Spinal Muscular Atrophy (SMA) screening will start at the Trust’s West Midlands screening Laboratory in October, with the government expanding the programme so all babies born across the region will be included from October next year.
The serious inherited neuromuscular condition affects the nerves controlling muscle movement. It can significantly impact a baby's ability to move, speak, swallow, and breathe. Early diagnosis is critical, as timely treatment can greatly improve health outcomes and quality of life.
Dr Philippa Goddard, Consultant Biochemist & Director of Newborn Screening at BWC NHS Trust, said: “The entire NSBG team at Birmingham Children's Hospital has worked incredibly hard to prepare for the implementation of newborn screening for SMA. We are grateful to every member of the team for their dedication, expertise and commitment to delivering an exemplary newborn screening service.
“We are proud to be the first laboratory to go live with SMA screening and to have the opportunity to identify babies with SMA at the earliest possible stage, giving them the best chance to benefit from timely treatment and improved outcomes.”
Former Little Mix singer Jesy Nelson, who has campaigned for the change after both her twins were diagnosed with the condition, said: “After years of campaigning, it means so much to see the heel-prick test for SMA begin rolling out from October, with implementation continuing throughout 2027 until every newborn screening laboratory across the UK is offering the test.
“Today is a day of hope. Knowing that future families will have access to early diagnosis and the opportunity for the best possible outcomes is something I’m incredibly proud to have supported. This is a victory for every family affected by SMA. Whilst it can’t change the future of our children, I know it marks the beginning of a brighter future for future SMA families.”

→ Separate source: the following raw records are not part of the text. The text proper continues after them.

(** X6. [register_offering] appends one offering item and writes nothing
    else, whatever the state of the invoice: the item is priced at the
    offering's price per day, runs from the given start (the current time
    when none is given) to the end of that start's month, points to the
    offering, has no details yet and a key no row had; the price of the
    invoice grows by the price of that item, added to it as Python adds
    decimals, which is the exact sum when that fits the precision; the
    items and price of every other invoice stay as they were, and unique
    keys stay unique. *)
Theorem register_offering_adds_item (month_end : datetime → datetime)
    (offering_ : Offering) (start_ : option datetime) (now : datetime)
    (self : Invoice) (db : DB) :
  let db' := register_offering month_end offering_ start_ now self db in
  ∃ item,
    offering_item_table db' = offering_item_table db ++ [item] ∧
    offering_items self db' = offering_items self db ++ [item] ∧
    daily_price (base item) = offering_price offering_ ∧
    start (base item) = default now start_ ∧
    end_ (base item) = month_end (default now start_) ∧
    offering item = Some offering_ ∧
    offering_details item = ∅ ∧
    (offering_item_id item ∉ (offering_item_id <$> offering_item_table db)) ∧
    Invoice_price self db' = Dec.add (Invoice_price self db) (price item) ∧
    (Dec.fits (Invoice_price self db + price item)%Qc →
     Invoice_price self db' = (Invoice_price self db + price item)%Qc) ∧
    (∀ other, invoice_id other ≠ invoice_id self →
       offering_items other db' = offering_items other db ∧
       Invoice_price other db' = Invoice_price other db) ∧
    openstack_item_table db' = openstack_item_table db ∧
    invoice_table db' = invoice_table db ∧
    (unique_keys db → unique_keys db').
Proof.
  intros db'. subst db'. unfold register_offering.
  set (item := mkOfferingItem _ _ _ _ _). exists item. simpl.
  assert (offering_item_id item ∉ (offering_item_id <$> offering_item_table db)) as Hfresh.
  { intros (row & Heq & Hin)%list_elem_of_fmap.
    pose proof (auto_pk_fresh offering_item_id _ row Hin) as Hlt.
    subst item. simpl in Heq. lia. }
  assert (offering_items self
            (set_offering_item_table (offering_item_table db ++ [item]) db)
          = offering_items self db ++ [item]) as Hitems.
  { unfold offering_items. simpl. rewrite filter_app, filter_cons.
    by rewrite decide_True by done. }
  assert (∀ other, invoice_id other ≠ invoice_id self →
            offering_items other
              (set_offering_item_table (offering_item_table db ++ [item]) db)
            = offering_items other db) as Hother.
  { intros other Hne. unfold offering_items. simpl. rewrite filter_app, filter_cons.
    rewrite decide_False by (subst item; simpl; congruence).
    by rewrite filter_nil, app_nil_r. }
  repeat split; try done.
  - rewrite !Invoice_price_prices, Hitems, fmap_app.
    change (price <$> [item]) with [price item]. by rewrite app_assoc, sum_snoc.
  - intros Hfits. rewrite <- (round_fits _ Hfits).
    rewrite !Invoice_price_prices, Hitems, fmap_app.
    change (price <$> [item]) with [price item]. by rewrite app_assoc, sum_snoc.
  - by apply Hother.
  - rewrite !Invoice_price_prices, Hother by done. done.
  - by destruct H.
  - destruct H as [_ Hoffering]. simpl. rewrite fmap_app. apply NoDup_app.
    split; [done|]. split; [|apply NoDup_singleton].
    intros key Hkey Hitem. apply list_elem_of_singleton in Hitem as ->. by apply Hfresh.
Qed.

The programme will be carried out through NHS services under existing NHS and National Institute for Health and Care Research (NIHR) research governance processes, with the research element funded by the NIHR.
In the West Midlands, newborn blood spot screening is provided by Birmingham Women’s and Children’s NHS Trust and is one of the UK's leading newborn screening laboratories.
The existing newborn blood spot screening panel currently includes seven inherited metabolic disorders, Phenylketonuria (PKU), Medium-Chain Acyl-CoA Dehydrogenase Deficiency (MCADD), Maple Syrup Urine Disease (MSUD), Isovaleric Acidaemia (IVA), Glutaric Aciduria Type 1 (GA1), Homocystinuria (HCU), and Hereditary Tyrosinaemia Type 1 (HT1), as well as Sickle Cell Disease (SCD), Cystic Fibrosis (CF), Congenital Hypothyroidism (CHT), and Severe Combined Immunodeficiency (SCID).
This vital screening programme enables the early identification of serious but treatable conditions that may not be apparent at birth. Early detection allows prompt intervention, helping to prevent significant health complications and improve long-term outcomes for affected children.